### WHAT IS BEING ASKED
Somewhere below are a line with "(** xmodem.c: the" and a later line with "YMODEM_BLOCK0_ACK1 | YMODEM_BLOCK0_ACK2.". Output exactly those lines and all lines between them.

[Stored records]
*** Block opens ***

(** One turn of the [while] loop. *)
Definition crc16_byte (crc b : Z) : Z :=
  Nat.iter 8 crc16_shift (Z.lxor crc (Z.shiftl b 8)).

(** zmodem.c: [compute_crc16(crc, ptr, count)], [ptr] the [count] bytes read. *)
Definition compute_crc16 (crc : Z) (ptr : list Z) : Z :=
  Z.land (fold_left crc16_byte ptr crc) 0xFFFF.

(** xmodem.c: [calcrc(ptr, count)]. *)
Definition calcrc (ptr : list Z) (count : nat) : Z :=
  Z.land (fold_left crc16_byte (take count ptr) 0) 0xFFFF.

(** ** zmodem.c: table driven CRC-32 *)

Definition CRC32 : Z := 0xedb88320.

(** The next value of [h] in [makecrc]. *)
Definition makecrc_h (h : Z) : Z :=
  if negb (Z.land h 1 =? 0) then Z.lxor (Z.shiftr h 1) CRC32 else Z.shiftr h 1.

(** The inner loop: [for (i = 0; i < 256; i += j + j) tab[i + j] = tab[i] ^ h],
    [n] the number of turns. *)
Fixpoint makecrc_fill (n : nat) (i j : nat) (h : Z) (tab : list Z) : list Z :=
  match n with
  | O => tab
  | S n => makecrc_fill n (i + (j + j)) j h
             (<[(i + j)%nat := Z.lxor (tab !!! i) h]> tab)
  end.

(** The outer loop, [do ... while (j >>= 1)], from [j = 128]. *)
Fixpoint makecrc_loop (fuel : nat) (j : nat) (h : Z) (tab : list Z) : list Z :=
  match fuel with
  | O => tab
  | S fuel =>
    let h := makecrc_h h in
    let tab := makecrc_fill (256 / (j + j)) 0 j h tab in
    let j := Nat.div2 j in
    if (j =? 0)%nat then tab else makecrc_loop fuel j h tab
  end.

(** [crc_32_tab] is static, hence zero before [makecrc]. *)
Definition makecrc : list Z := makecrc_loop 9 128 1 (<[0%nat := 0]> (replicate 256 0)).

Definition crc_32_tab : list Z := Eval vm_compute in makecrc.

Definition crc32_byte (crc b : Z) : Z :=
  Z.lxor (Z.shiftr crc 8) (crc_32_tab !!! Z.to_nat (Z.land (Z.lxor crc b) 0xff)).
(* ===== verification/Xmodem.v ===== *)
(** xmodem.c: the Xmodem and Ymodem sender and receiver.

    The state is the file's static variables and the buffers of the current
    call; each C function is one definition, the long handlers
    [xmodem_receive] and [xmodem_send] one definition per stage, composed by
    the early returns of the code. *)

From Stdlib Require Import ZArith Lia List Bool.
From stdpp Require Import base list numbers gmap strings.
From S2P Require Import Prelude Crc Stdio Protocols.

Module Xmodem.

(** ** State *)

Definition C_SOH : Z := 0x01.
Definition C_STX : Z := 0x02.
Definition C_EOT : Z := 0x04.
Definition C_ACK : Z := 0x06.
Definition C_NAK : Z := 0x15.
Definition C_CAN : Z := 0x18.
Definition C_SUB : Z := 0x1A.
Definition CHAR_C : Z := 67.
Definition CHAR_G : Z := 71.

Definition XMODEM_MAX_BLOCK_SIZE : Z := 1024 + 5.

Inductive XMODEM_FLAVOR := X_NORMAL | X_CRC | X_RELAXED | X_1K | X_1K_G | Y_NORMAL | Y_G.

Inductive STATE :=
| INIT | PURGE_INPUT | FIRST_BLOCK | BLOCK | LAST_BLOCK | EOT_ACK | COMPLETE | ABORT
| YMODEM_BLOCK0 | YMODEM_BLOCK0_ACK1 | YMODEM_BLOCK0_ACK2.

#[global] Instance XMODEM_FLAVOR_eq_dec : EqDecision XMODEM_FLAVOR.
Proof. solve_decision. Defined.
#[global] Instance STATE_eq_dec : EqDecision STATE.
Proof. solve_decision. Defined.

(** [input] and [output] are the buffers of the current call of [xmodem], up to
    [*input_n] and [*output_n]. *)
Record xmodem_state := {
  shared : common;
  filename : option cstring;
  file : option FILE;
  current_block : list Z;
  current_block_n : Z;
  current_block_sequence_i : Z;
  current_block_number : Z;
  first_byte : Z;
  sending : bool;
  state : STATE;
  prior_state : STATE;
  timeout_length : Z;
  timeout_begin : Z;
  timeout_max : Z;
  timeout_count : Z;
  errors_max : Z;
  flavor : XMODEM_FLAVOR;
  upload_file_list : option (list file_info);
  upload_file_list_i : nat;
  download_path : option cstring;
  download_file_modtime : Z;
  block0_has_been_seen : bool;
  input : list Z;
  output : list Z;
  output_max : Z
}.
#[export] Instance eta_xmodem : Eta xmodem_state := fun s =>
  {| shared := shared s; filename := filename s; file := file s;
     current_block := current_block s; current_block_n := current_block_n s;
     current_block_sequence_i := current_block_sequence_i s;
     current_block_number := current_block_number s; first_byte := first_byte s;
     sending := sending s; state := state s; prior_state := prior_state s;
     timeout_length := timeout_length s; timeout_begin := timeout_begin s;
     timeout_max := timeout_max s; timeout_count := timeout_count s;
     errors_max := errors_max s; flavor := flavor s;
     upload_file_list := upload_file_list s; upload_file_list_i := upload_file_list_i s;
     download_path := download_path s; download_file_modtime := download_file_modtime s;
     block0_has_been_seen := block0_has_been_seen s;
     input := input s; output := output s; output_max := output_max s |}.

*** Block closes ***
*** Block opens ***

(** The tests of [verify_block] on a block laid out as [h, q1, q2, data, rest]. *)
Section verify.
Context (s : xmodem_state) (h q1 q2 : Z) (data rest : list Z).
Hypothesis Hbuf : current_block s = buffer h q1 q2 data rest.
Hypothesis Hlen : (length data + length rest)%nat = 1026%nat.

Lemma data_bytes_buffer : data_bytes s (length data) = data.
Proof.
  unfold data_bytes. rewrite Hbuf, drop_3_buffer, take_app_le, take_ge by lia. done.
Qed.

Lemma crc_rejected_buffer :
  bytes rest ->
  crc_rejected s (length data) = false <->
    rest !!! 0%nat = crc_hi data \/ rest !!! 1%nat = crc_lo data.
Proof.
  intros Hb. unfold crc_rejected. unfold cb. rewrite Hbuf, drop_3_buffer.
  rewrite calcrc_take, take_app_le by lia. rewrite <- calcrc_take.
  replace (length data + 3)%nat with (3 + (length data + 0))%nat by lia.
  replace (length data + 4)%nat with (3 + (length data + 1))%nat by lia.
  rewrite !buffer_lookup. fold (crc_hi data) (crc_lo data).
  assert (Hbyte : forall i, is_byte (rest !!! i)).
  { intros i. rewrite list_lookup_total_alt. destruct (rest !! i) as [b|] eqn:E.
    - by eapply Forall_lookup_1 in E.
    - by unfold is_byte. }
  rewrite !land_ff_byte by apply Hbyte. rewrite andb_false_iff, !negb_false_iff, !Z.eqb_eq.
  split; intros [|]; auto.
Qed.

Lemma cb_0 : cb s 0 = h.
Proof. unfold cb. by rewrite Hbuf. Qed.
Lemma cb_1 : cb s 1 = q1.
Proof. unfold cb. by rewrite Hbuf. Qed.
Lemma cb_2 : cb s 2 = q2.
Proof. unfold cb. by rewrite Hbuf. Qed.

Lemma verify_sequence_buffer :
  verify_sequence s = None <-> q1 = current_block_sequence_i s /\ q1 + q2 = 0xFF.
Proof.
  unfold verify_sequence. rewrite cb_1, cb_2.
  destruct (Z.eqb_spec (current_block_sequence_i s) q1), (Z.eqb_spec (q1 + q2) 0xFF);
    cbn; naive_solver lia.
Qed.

*** Block closes ***

### ANSWER BELOW
(** xmodem.c: the Xmodem and Ymodem sender and receiver.

    The state is the file's static variables and the buffers of the current
    call; each C function is one definition, the long handlers
    [xmodem_receive] and [xmodem_send] one definition per stage, composed by
    the early returns of the code. *)

From Stdlib Require Import ZArith Lia List Bool.
From stdpp Require Import base list numbers gmap strings.
From S2P Require Import Prelude Crc Stdio Protocols.

Module Xmodem.

(** ** State *)

Definition C_SOH : Z := 0x01.
Definition C_STX : Z := 0x02.
Definition C_EOT : Z := 0x04.
Definition C_ACK : Z := 0x06.
Definition C_NAK : Z := 0x15.
Definition C_CAN : Z := 0x18.
Definition C_SUB : Z := 0x1A.
Definition CHAR_C : Z := 67.
Definition CHAR_G : Z := 71.

Definition XMODEM_MAX_BLOCK_SIZE : Z := 1024 + 5.

Inductive XMODEM_FLAVOR := X_NORMAL | X_CRC | X_RELAXED | X_1K | X_1K_G | Y_NORMAL | Y_G.

Inductive STATE :=
| INIT | PURGE_INPUT | FIRST_BLOCK | BLOCK | LAST_BLOCK | EOT_ACK | COMPLETE | ABORT
| YMODEM_BLOCK0 | YMODEM_BLOCK0_ACK1 | YMODEM_BLOCK0_ACK2.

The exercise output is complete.